Dica de filme ("O Baile das Loucas")

 Dica de Filme


Título: O Baile das Loucas
Ano de lançamento: 2021
Direção: 
Mélanie Laurent



O horror de um sistema patriarcal como causa da loucura feminina

O horror pode se manifestar de diversas formas. Pode ser uma representação simbólica de um medo comum, metamorfoseada em um monstro tenebroso, ou pode ser uma política de estado que censura e persegue. Não raro o horror também se manifesta em relações de poder, ou em sistemas de opressão a certos grupos, e sob as mais diversas desculpas. 

Com o patriarcado é mais ou menos isso. 

Pode ser em nome de um valor moral, ou mesmo de uma suposta ciência a ser estudada. Qualquer coisa serve de pretexto para que homens se aproveitem de suas relações de poder para transformar mulheres em cobaias, objetos, ou qualquer coisa que seja menos do que humano. 



Em "O Baile das Loucas", baseado em um romance relativamente recente, da escritora  Victoria Mas, temos aqui uma personagem, Eugénie, que começa a se interessar pela doutrina espírita, lê a principal obra de Alan Kardec, e por dizer que está começando a ver espíritos e a se comunicar com eles, é internada em um hospício pelo pai. 

Porém, mesmo que a situação por si já soe absurda (ainda mais nos dias atuais), a situação se agrava pois claramente basicamente todos os homens ao redor de Eugénie usam do patriarcado para impor algo em nome de poder, seja o pai dela, que resolve se "livrar" da filha problema da maneira mais simples possível, seja dos médicos e cientistas que trabalham no hospício. 

São diversos tratamentos feitos contra a vontade das pacientes (muitos deles humilhantes e dolorosos), e em alguns casos deixando sequelas gravíssimas, tanto psicológica, quanto fisicamente.

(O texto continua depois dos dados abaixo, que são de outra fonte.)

(** * Live market ingestion (tradedangerous/plugins/eddn_plug.py)

    A shallow embedding of the EDDN import plugin: the symbol
    normalisation of [_norm_symbol], the per-message handler
    [_handle_commodity] with the catalog store it reads and writes, and the
    dispatch loop [_consume_loop].

    Python [str] values are modelled as [string]; each [ascii] stands for
    the code point of the same number (U+0000 .. U+00FF).  Python [int]s
    are [Z].  Dictionaries are [gmap]s. *)

From Stdlib Require Import ZArith Ascii String List Bool Lia.
From stdpp Require Import base option list strings gmap fin_maps.

Local Open Scope string_scope.
Local Open Scope list_scope.
Local Open Scope Z_scope.

(** ** Python string primitives *)

Module PyStr.

Definition code (c : ascii) : N := N_of_ascii c.

(** [str.isspace] on one code point below 256; the regular expression
    class [\s] of a [str] pattern uses the same predicate. *)
Definition isspace (c : ascii) : bool :=
  let n := code c in
  ((9 <=? n) && (n <=? 13) || (28 <=? n) && (n <=? 32)
   || (n =? 133) || (n =? 160))%N.

(** [str.lower] on one code point below 256: A-Z, and the Latin-1
    capitals U+00C0 .. U+00DE except the multiplication sign U+00D7. *)
Definition lower_char (c : ascii) : ascii :=
  let n := code c in
  if ((65 <=? n) && (n <=? 90)
      || (192 <=? n) && (n <=? 222) && negb (n =? 215))%N
  then ascii_of_N (n + 32) else c.

(** SQLite's NOCASE collation folds the 26 ASCII capitals only. *)
Definition nocase_char (c : ascii) : ascii :=
  let n := code c in
  if ((65 <=? n) && (n <=? 90))%N then ascii_of_N (n + 32) else c.

Fixpoint lstrip (s : list ascii) : list ascii :=
  match s with
  | [] => []
  | c :: r => if isspace c then lstrip r else s
  end.

Fixpoint rstrip (s : list ascii) : list ascii :=
  match s with
  | [] => []
  | c :: r =>
      match rstrip r with
      | [] => if isspace c then [] else [c]
      | r' => c :: r'
      end
  end.

Definition strip_l (s : list ascii) : list ascii := rstrip (lstrip s).

Definition lower_l (s : list ascii) : list ascii := map lower_char s.

(** [s.replace('&', 'and')] *)
Fixpoint replace_amp (s : list ascii) : list ascii :=
  match s with
  | [] => []
  | c :: r =>
      if Ascii.eqb c "&" then "a" :: "n" :: "d" :: replace_amp r
      else c :: replace_amp r
  end%char.

(** [re.sub(cls+, "_", s)]: every maximal run of characters of the class
    becomes one underscore.  [inrun] tells that the previous character
    belonged to the run being replaced. *)
Fixpoint sub_runs (cls : ascii -> bool) (inrun : bool) (s : list ascii)
  : list ascii :=
  match s with
  | [] => []
  | c :: r =>
      if cls c then
        if inrun then sub_runs cls true r
        else "_"%char :: sub_runs cls true r
      else c :: sub_runs cls false r
  end.

(** [re.sub(cls, "", s)]: every character of the class is removed. *)
Fixpoint del_chars (cls : ascii -> bool) (s : list ascii) : list ascii :=
  match s with
  | [] => []
  | c :: r => if cls c then del_chars cls r else c :: del_chars cls r
  end.

(** The class [[\s\-]]. *)
Definition space_or_hyphen (c : ascii) : bool :=
  isspace c || Ascii.eqb c "-".

(** The class [[\.\'\(\)\[\],]]. *)
Definition punct (c : ascii) : bool :=
  (Ascii.eqb c "." || Ascii.eqb c "'" || Ascii.eqb c "(" || Ascii.eqb c ")"
   || Ascii.eqb c "[" || Ascii.eqb c "]" || Ascii.eqb c ",")%char.

(** The class [_]. *)
Definition underscore (c : ascii) : bool := Ascii.eqb c "_".

Definition strip (s : string) : string :=
  string_of_list_ascii (strip_l (list_ascii_of_string s)).

Definition lower (s : string) : string :=
  string_of_list_ascii (lower_l (list_ascii_of_string s)).

Definition nocase (s : string) : string :=
  string_of_list_ascii (map nocase_char (list_ascii_of_string s)).

(** [s.endswith(suffix)] *)
Fixpoint startswith_l (p s : list ascii) : bool :=
  match p, s with
  | [], _ => true
  | a :: p', b :: s' => Ascii.eqb a b && startswith_l p' s'
  | _ :: _, [] => false
  end.

Definition endswith (s suffix : string) : bool :=
  startswith_l (rev (list_ascii_of_string suffix))
               (rev (list_ascii_of_string s)).

(** [s.replace("Z", "+00:00")] *)
Fixpoint replace_zulu (s : string) : string :=
  match s with
  | EmptyString => EmptyString
  | String c r =>
      if Ascii.eqb c "Z" then String.append "+00:00" (replace_zulu r)
      else String c (replace_zulu r)
  end.

(** [s.split("+")[0]] *)
Fixpoint before_plus (s : string) : string :=
  match s with
  | EmptyString => EmptyString
  | String c r =>
      if Ascii.eqb c "+" then EmptyString else String c (before_plus r)
  end.

(** Truth value of a string: the empty string is falsy. *)
Definition truthy (s : string) : bool :=
  match s with EmptyString => false | String _ _ => true end.

End PyStr.

(** ** [_norm_symbol] *)

Definition norm_chars (s : list ascii) : list ascii :=
  let s := PyStr.lower_l (PyStr.strip_l s) in
  let s := PyStr.replace_amp s in
  let s := PyStr.sub_runs PyStr.space_or_hyphen false s in
  let s := PyStr.del_chars PyStr.punct s in
  let s := PyStr.sub_runs PyStr.underscore false s in
  s.

Definition _norm_symbol (name : string) : string :=
  string_of_list_ascii (norm_chars (list_ascii_of_string name)).

(** ** Feed messages (EDDN commodity/3) *)

(** A bracket as the feed sends it: the key may be missing, or hold the
    empty string, or hold an integer level. *)
Inductive bracket :=
| BracketMissing
| BracketBlank
| BracketLevel (n : Z).

Record commodity := {
  name : option string;
  sellPrice : option Z;
  demand : option Z;
  demandBracket : bracket;
  buyPrice : option Z;
  stock : option Z;
  stockBracket : bracket;
}.

Record feed_message := {
  systemName : option string;
  stationName : option string;
  stationType : option string;
  carrierDockingAccess : option string;
  marketId : option Z;
  timestamp : option string;
  commodities : list commodity;
}.

(** The decoded JSON document. *)
Record data := {
  schemaRef : option string;
  message : option feed_message;
}.

(** [{}]: every key missing. *)
Definition empty_message : feed_message :=
  {| systemName := None; stationName := None; stationType := None;
     carrierDockingAccess := None; marketId := None; timestamp := None;
     commodities := [] |}.

(** [x or ''] and the truth value of an optional string. *)
Definition or_empty (o : option string) : string := default "" o.

Definition present (o : option string) : bool :=
  match o with Some s => PyStr.truthy s | None => false end.

(** [int(x or 0)] *)
Definition int_or_zero (o : option Z) : Z := default 0 o.

(** [int((x or -1) or -1)]: a missing key, the empty string and the
    integer 0 are all falsy. *)
Definition bracket_level (b : bracket) : Z :=
  match b with
  | BracketMissing | BracketBlank => -1
  | BracketLevel n => if n =? 0 then -1 else n
  end.

(** ** The catalog store *)

Module System.
Record row := { system_id : Z; name : string }.
End System.

Module Station.
Record row := {
  station_id : Z;
  system_id : Z;
  name : string;
  carrier_docking_access : option string;
}.
End Station.

Module Item.
Record row := { item_id : Z; name : string }.
End Item.

Module StationItem.
Record row := {
  station_id : Z;
  item_id : Z;
  modified : Z;
  from_live : Z;
  demand_price : Z;
  demand_units : Z;
  demand_level : Z;
  supply_price : Z;
  supply_units : Z;
  supply_level : Z;
}.
End StationItem.

(** The tables.  StationItem is keyed by (station_id, item_id), the key
    that INSERT OR REPLACE replaces on. *)
Record tables := {
  systems : list System.row;
  stations : list Station.row;
  items : list Item.row;
  station_items : gmap (Z * Z) StationItem.row;
}.

Inductive statement :=
| SELECT_system (name : string)
| SELECT_station (system_id : Z) (name : string)
| UPDATE_docking (value : string) (station_id : Z)
| BEGIN
| DELETE_station_items (station_id : Z)
| INSERT_station_item (r : StationItem.row)
| COMMIT
| ROLLBACK.

(** A connection: the current contents, the contents saved by BEGIN while a
    transaction is open, and every statement sent so far.  The connection
    is the one [TradeDB.getDB] hands out; it is taken to be in autocommit
    mode, so that a statement outside BEGIN .. COMMIT takes effect at once
    and the plugin's own BEGIN is the only way into a transaction. *)
Record database := {
  contents : tables;
  open_txn : option tables;
  journal : list statement;
}.

(** What the plugin cannot control: the parser of ISO 8601 time stamps
    ([datetime.fromisoformat] followed by the conversion to whole epoch
    seconds, a time stamp without zone read as UTC) and which statements
    the store refuses with [sqlite3.Error], by position in the journal. *)
Record env := {
  fromisoformat : string -> option Z;
  db_fails : nat -> bool;
}.

Definition set_docking (value : string) (sid : Z) (r : Station.row)
  : Station.row :=
  if Station.station_id r =? sid then
    {| Station.station_id := Station.station_id r;
       Station.system_id := Station.system_id r;
       Station.name := Station.name r;
       Station.carrier_docking_access := Some value |}
  else r.

Definition other_station (sid : Z) (kv : (Z * Z) * StationItem.row) : Prop :=
  kv.1.1 <> sid.

#[global] Instance other_station_dec sid kv : Decision (other_station sid kv).
Proof. unfold other_station. apply _. Defined.

Definition apply_statement (q : statement) (t : tables) : tables :=
  match q with
  | UPDATE_docking value sid =>
      {| systems := systems t;
         stations := map (set_docking value sid) (stations t);
         items := items t;
         station_items := station_items t |}
  | DELETE_station_items sid =>
      {| systems := systems t;
         stations := stations t;
         items := items t;
         station_items := filter (other_station sid) (station_items t) |}
  | INSERT_station_item r =>
      {| systems := systems t;
         stations := stations t;
         items := items t;
         station_items :=
           <[(StationItem.station_id r, StationItem.item_id r) := r]>
             (station_items t) |}
  | _ => t
  end.

(** [cur.execute(q)]: the new connection state and whether the statement
    succeeded ([false]: it raised [sqlite3.Error]).  A statement that
    fails changes nothing.  BEGIN inside a transaction and COMMIT or
    ROLLBACK outside one are errors; ROLLBACK of an open transaction always
    restores the contents saved by BEGIN. *)
Definition execute (e : env) (q : statement) (db : database)
  : database * bool :=
  let sent := journal db ++ [q] in
  let refused :=
    ({| contents := contents db; open_txn := open_txn db; journal := sent |},
     false) in
  match q with
  | ROLLBACK =>
      match open_txn db with
      | Some saved =>
          ({| contents := saved; open_txn := None; journal := sent |}, true)
      | None => refused
      end
  | _ =>
      if db_fails e (length (journal db)) then refused
      else
        match q with
        | BEGIN =>
            match open_txn db with
            | Some _ => refused
            | None =>
                ({| contents := contents db;
                    open_txn := Some (contents db);
                    journal := sent |}, true)
            end
        | COMMIT =>
            match open_txn db with
            | Some _ =>
                ({| contents := contents db; open_txn := None;
                    journal := sent |}, true)
            | None => refused
            end
        | _ =>
            ({| contents := apply_statement q (contents db);
                open_txn := open_txn db;
                journal := sent |}, true)
        end
  end.

(** [fetchone()] after the two SELECTs: the first matching row, names
    compared under COLLATE NOCASE. *)
Definition same_nocase (a b : string) : bool :=
  String.eqb (PyStr.nocase a) (PyStr.nocase b).

Definition fetch_system (t : tables) (system_name : string) : option Z :=
  System.system_id <$>
    find (fun r => same_nocase (System.name r) system_name) (systems t).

E tudo em nome da ciência, e a busca da cura para sintomas dos mais diversos problemas mentais diversos. 

Porém, o filme sempre faz questão de mostrar que a questão ali é a busca de status, e que aquelas pacientes não passam de meros brinquedos nas mãos dos homens do poder em prol do sucesso de certos avanços científicos. 



Ao mesmo tempo, a história ganha mais complexidade ainda quando uma das enfermeiras, Jeanne, mostra-se tão sádica e indiferente às pacientes quantos os algozes masculinos. Isso mostra que até quando é conveniente, pessoas de grupos oprimidos não perdem a chance de serem opressoras, contanto que isso lhes traga alguma fagulha de poder. 

O tema do espiritismo no enredo é bem abordado, mas, não necessariamente aprofundado. Afinal, o que mais está em jogo aqui é mostrar como certos sistemas se aproveitam da fragilidade de alguns grupos, e isso, propositalmente, pode levar essas pessoas à loucura completa. Nesse sentido, algumas das cenas do filme são bastante pesadas e dolorosas de ver, em especial, as da personagem Louise, talvez a que mais sofra com as experimentos e o abuso de poder dos médicos do local. 

Ao mesmo tempo, nada é gratuito ou sádico a ponto de ser quase uma "pornografia do sofrimento". A diretora (e que também atua aqui) Mélanie Laurent sabe muito bem construir as cenas para gerar revolta suficiente no espectador, sem cair na exploração barata que esse tipo de história poderia gerar. 

As atuações, por sinal, estão muito boas e convincentes, desde Lou de Laâge, que faz a protagonista, até as atrizes que fazem as pacientes do sanatório, com destaque para a intensa interpretação de Lomane de Dietrich, e a forma odiosa como Emmanuelle Bercot entrega a sua Jeanne (tão vilanesca como os homens que representam o patriarcado ali). 



No final, "O Baile das Loucas" usa como pano de fundo a questão do espiritismo para abordar como as mulheres são tratadas em um sistema que as relega a dois únicas papeis: ou serem as garotas obedientes e comportadas, ou as loucas que precisam de tratamento. Enquanto metáfora, o filme extrapola muito bem essa crítica a partir do momento em que as mulheres aqui são desumanizadas, e rebaixadas à condição de animais de laboratório. 

Que um filme lançado em 2021 incomode tanto, mesmo que a sua história se passe há mais de 100 anos, é um incômodo do qual muitos deveriam parar para refletir: se deixarmos, situações assim talvez voltem a ser comuns nos dias de hoje. Afinal, mulheres e tantos outros grupos continuam a ser desumanizados e taxados como objetos (muitas vezes, descartáveis). 

Um baita filme para uma época de necessária vigilância.